Escuto um barulho na sala... Corro pra lá. Alguém conversa com a moça que mora aqui. Caiu um copo e ele começa a catar os cacos. Foi o barulho que ouvi.

Grafite. Onde você estava? Ouço dela. Me espreguiço e vou em sua direção. Roço minha cabeça em suas pernas. Ela adora. Eu amo! Então, vejo o sujeito a olhar pra mim. Sem pensar duas vezes dou-lhe uma patada. Credo, esse gato cada vez mais esquisito! Resmunga ele.

Esquisito? Você não viu nada. Trata de sair de perto dela porque não gosto disso. Não curto essas intimidades... Se sou ciumento? Sim. Possessivo eu diria eh, eh, eh...

Fite, ouço dizer, vem cá. Então, já estou no colo dela e ganho afagos na cabeça.
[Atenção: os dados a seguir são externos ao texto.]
(** [clock] is the reading of [clockRef.current.getElapsedTime()], [None]
    when [clockRef.current] is null. *)
Definition createOrUpdateLineSegments (elementData : CityElementData)
    (existingSegments : option LineSegments) (isDynamicFadeIn : bool)
    (clock : option Q) (w : World) : LineSegments * World :=
  let '(edges, w1) := buildEdges elementData w in
  match existingSegments with
  | Some existing =>
      let w2 := disposeGeometry (geomId (geometry existing)) w1 in
      let e1 := withGeometry existing edges in
      let mat := withColor (material e1) globalCityColor in
      match isDynamicFadeIn, clock with
      | true, Some t =>
          let u := userData e1 in
          (withUserData (withMaterial e1 (withOpacity mat 0.01 true))
             (mkUserData (ud_id u) (ud_height u) (Some true) (Some true)
                (Some t)), w2)
      | _, _ => (withMaterial e1 (withOpacity mat 1 false), w2)
      end
  | None =>
      let mid := nextId w1 in
      let oid := S mid in
      let fade := match isDynamicFadeIn, clock with
                  | true, Some t => Some t
                  | _, _ => None
                  end in
      let mat := match fade with
                 | Some _ => mkMaterial mid globalCityColor 0.01 true
                 | None => mkMaterial mid globalCityColor 1 false
                 end in
      let h := orElse (height (dimensions elementData)) 0 in
      let u := match fade with
               | Some t => mkUserData (el_id elementData) h (Some true)
                             (Some true) (Some t)
               | None => mkUserData (el_id elementData) h None None None
               end in
      (mkLineSegments oid edges mat (placementOf elementData)
         (match orientationY elementData with Some r => r | None => 0 end) u,
       allocate 2 w1)
  end.

(** ** StreamingController *)

(** A flag of [userData] read as a condition. *)
Definition flag (b : option bool) : bool :=
  match b with Some true => true | _ => false end.

(** The fade-in aging of one child, lines 743-753. [creationTime] is
    assigned together with the two flags, so it is present whenever they
    are set. *)
Definition fadeIn (elapsedTimeTotal : Q) (element : LineSegments) : LineSegments :=
  let u := userData element in
  if flag (isDynamicallyGenerated u) && flag (isAppearing u) then
    match creationTime u with
    | Some created =>
        let timeElapsed := elapsedTimeTotal - created in
        let newOpacity := Qmin 1 (timeElapsed / FADE_IN_DURATION) in
        let e1 := withMaterial element
                    (withOpacity (material element) newOpacity
                       (transparent (material element))) in
        if Qle_bool 1 newOpacity
        then withUserData e1
               (mkUserData (ud_id u) (ud_height u) (isDynamicallyGenerated u)
                  (Some false) (creationTime u))
        else e1
    | None => element
    end
  else element.

(** The loop of lines 688-693, with its [break]. *)
Fixpoint farEnoughFromAllExisting (center : Vector3) (points : list Vector3)
  : bool :=
  match points with
  | [] => true
  | existingPoint :: rest =>
      if Qltb (distanceToSquared center existingPoint)
              (MIN_DISTANCE_BETWEEN_TRIGGER_POINTS
               * MIN_DISTANCE_BETWEEN_TRIGGER_POINTS)
      then false
      else farEnoughFromAllExisting center rest
  end.

Definition triggerCondition (cameraPosition center : Vector3)
    (points : list Vector3) : bool :=
  match points with
  | [] =>
      Qltb ((GENERATION_TRIGGER_DISTANCE * 0.5)
            * (GENERATION_TRIGGER_DISTANCE * 0.5))
           (lengthSq cameraPosition)
  | _ => farEnoughFromAllExisting center points
  end.

(** The [for] loop of lines 709-716: target centres and id prefixes of the
    sub-clusters [i, i+1, ...], [count] of them, with the id counter. *)
Fixpoint subClusters (base rightDirection : Vector3) (numClusters : Z)
    (i : nat) (count : nat) (counter : Z) : list Vector3 * list string * Z :=
  match count with
  | O => ([], [], counter)
  | S count' =>
      let lateralOffset :=
        (inject_Z (Z.of_nat i) - inject_Z (numClusters - 1) / 2)
        * INTER_CLUSTER_SPACING in
      let targetCenter :=
        addVectors base (multiplyScalar rightDirection lateralOffset) in
      let clusterIdPrefix :=
        String.append "dyn_c" (String.append (pretty counter) "_") in
      let '(cs, ps, counter') :=
        subClusters base rightDirection numClusters (S i) count'
          (counter + 1)%Z in
      (targetCenter :: cs, clusterIdPrefix :: ps, counter')
  end.

Inductive PromiseSettledResult :=
| fulfilled (value : option (list CityElementData))
| rejected.

Section Streaming.
Context `{JSLib}.

(** One tick of [animate], lines 637-768. [elapsedTimeTotal] is the clock
    reading of the frame and [random] the value of [Math.random()]. The
    orientation of the camera, the sky and the draw call are not
    modelled. *)
Definition animate (elapsedTimeTotal random : Q) (s : State) : State :=
  match scene s with
  | None => s
  | Some sc =>
      if isCapturingRef s then s
      else
        let cam := camera sc in
        let i := input s in
        let fov' := if Qltb 0.01 (Math_abs (fov cam - cameraFovRef i))
                    then cameraFovRef i else fov cam in
        let az1 := if isRotatingLeftRef i
                   then cameraAzimuthAngleRef i - KEYBOARD_ROTATION_SPEED
                   else cameraAzimuthAngleRef i in
        let az2 := if isRotatingRightRef i
                   then az1 + KEYBOARD_ROTATION_SPEED else az1 in
        let az3 := az2 + normalizedMouseXRef i
                         * MOUSE_AZIMUTH_SENSITIVITY_PER_FRAME in
        let forwardDirection :=
          normalize (mkVector3 (Math_sin az3) 0 (- Math_cos az3)) in
        let cameraPosition :=
          addScaledVector (cam_position cam) forwardDirection
            HIGH_ANGLE_FORWARD_SPEED in
        let nextClusterPotentialCenter :=
          addScaledVector cameraPosition forwardDirection
            CLUSTER_SPAWN_AHEAD_OFFSET in
        let r := streaming s in
        let triggerNewGeneration :=
          triggerCondition cameraPosition nextClusterPotentialCenter
            (generationTriggerPointsRef r) in
        let '(r', w') :=
          if triggerNewGeneration
             && Z.ltb (activeClusterRequestsRef r) MAX_ACTIVE_CLUSTER_REQUESTS
          then
            let baseSpawnPointAhead :=
              addScaledVector cameraPosition forwardDirection
                CLUSTER_SPAWN_AHEAD_OFFSET in
            let rightDirection :=
              normalize (crossVectors forwardDirection cam_up) in
            let numClustersToGenerate := (Math_floor (random * 5) + 1)%Z in
            let '(centers, prefixes, counter') :=
              subClusters baseSpawnPointAhead rightDirection
                numClustersToGenerate 0 (Z.to_nat numClustersToGenerate)
                (nextClusterIdCounterRef r) in
            (mkStreamingRefs (dynamicallyGeneratedBuildingsRef r)
               (generationTriggerPointsRef r ++ [baseSpawnPointAhead])
               (activeClusterRequestsRef r + 1)%Z counter',
             withPending (world s)
               (pending (world s) ++ [mkBatch centers prefixes]))
          else (r, world s) in
        mkState
          (Some (mkScene (mkCamera cameraPosition fov' (aspect cam))
                   (skyVisible sc)
                   (map (fadeIn elapsedTimeTotal) (children sc))))
          (isCapturingRef s)
          (withAzimuth i az3)
          r' w'
  end.

(** The body of [newClusterBuildings.forEach], lines 724-730. *)
Definition addClusterBuilding (now : Q) (clusterTargetCenter : Vector3)
    (acc : list LineSegments * gset string * World)
    (b_data : CityElementData)
  : list LineSegments * gset string * World :=
  let '(group, dyn, w) := acc in
  let moved :=
    mkCityElementData (el_id b_data) (shape b_data)
      (mkVector3 (vx (position b_data) + vx clusterTargetCenter)
                 (vy (position b_data))
                 (vz (position b_data) + vz clusterTargetCenter))
      (dimensions b_data) (orientationY b_data) in
  let '(buildingMesh, w') :=
    createOrUpdateLineSegments moved None true (Some now) w in
  (group ++ [buildingMesh], {[ el_id moved ]} ∪ dyn, w').

(** The body of [results.forEach], lines 720-734, for the result paired
    with its target centre. *)
Definition applyResult (now : Q)
    (acc : list LineSegments * gset string * World)
    (entry : Vector3 * PromiseSettledResult)
  : list LineSegments * gset string * World :=
  match entry with
  | (clusterTargetCenter, fulfilled (Some newClusterBuildings)) =>
      foldl (addClusterBuilding now clusterTargetCenter) acc
        newClusterBuildings
  | (_, fulfilled None) => acc
  | (_, rejected) => acc
  end.

(** The continuation of [Promise.allSettled] for [batch], lines 718-739:
    the [then] handler, then the [finally] handler. [now] is the clock
    reading when it runs. *)
Definition settleBatch (batch : Batch) (results : list PromiseSettledResult)
    (now : Q) (s : State) : State :=
  let s1 :=
    match scene s with
    | Some sc =>
        let '(group, dyn, w) :=
          foldl (applyResult now)
            (children sc, dynamicallyGeneratedBuildingsRef (streaming s),
             world s)
            (zip (targetCenters batch) results) in
        mkState (Some (mkScene (camera sc) (skyVisible sc) group))
          (isCapturingRef s) (input s)
          (mkStreamingRefs dyn
             (generationTriggerPointsRef (streaming s))
             (activeClusterRequestsRef (streaming s))
             (nextClusterIdCounterRef (streaming s)))
          w
    | None => s
    end in
  let r := streaming s1 in
  withStreaming s1
    (mkStreamingRefs (dynamicallyGeneratedBuildingsRef r)
       (generationTriggerPointsRef r)
       (activeClusterRequestsRef r - 1)%Z
       (nextClusterIdCounterRef r)).

(** The batch at [index] of those in flight settles. [Promise.allSettled]
    yields one result per request. *)
Definition settle (index : nat) (results : list PromiseSettledResult)
    (now : Q) (s : State) : State :=
  match pending (world s) !! index with
  | Some batch =>
      if Nat.eqb (List.length results) (List.length (targetCenters batch))
      then
        settleBatch batch results now
          (withWorld s (withPending (world s)
                          (delete index (pending (world s)))))
      else s
  | None => s
  end.
End Streaming.

(** ** Full regeneration: the effect on [landscapeData], lines 815-894 *)

(** [geometry.dispose(); material.dispose()] of one child. *)
Definition disposeChild (w : World) (child : LineSegments) : World :=
  disposeMaterial (matId (material child))
    (disposeGeometry (geomId (geometry child)) w).

(** [group.children.slice().forEach(child => { if (p(child)) { dispose;
    group.remove(child) } })]: the children that satisfy [p] are disposed
    in order and leave the group, the others stay in order. *)
Definition removeWhere (p : LineSegments -> bool)
    (group : list LineSegments) (w : World) : list LineSegments * World :=
  (List.filter (fun c => negb (p c)) group,
   foldl disposeChild w (List.filter p group)).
Continuo alerta. Não perco de vista o sujeito.

Bota ele na varanda. Pelo amor de Deus. Esse gato é um capeta, diz o dito cujo. Como colocar na varanda? Penso e olho pra ela indignado.

Calma, ela diz pro medroso. Ele é um gato bom. Precisa acostumar com as pessoas... Se acostumar? Tá cansado de me ver e vive a boxear minha perna. Ah, tira ele... você ta vendo que ele me odeia.

Acertou, penso eu. Chato. Sem graça. Fala demais. Se acha. E... o que é pior... não sai mais daqui.

Então, vou pro chão e, em minutos, lá estou eu. Onde? Na varanda. Ela se rende. E eu, com meu melhor olhar humilde, fixo os dois pelo vidro da porta. Ela me olha. Vejo pena em seu olhar.

Ele segue o olhar dela e, sem falar nada, vem e abre a porta do terraço. Saio sem olhar pros lados. Muito menos pra ele. Pulo no sofá. Me ajeito no colo dela... Talvez eu comece a gostar um pouco desse cara.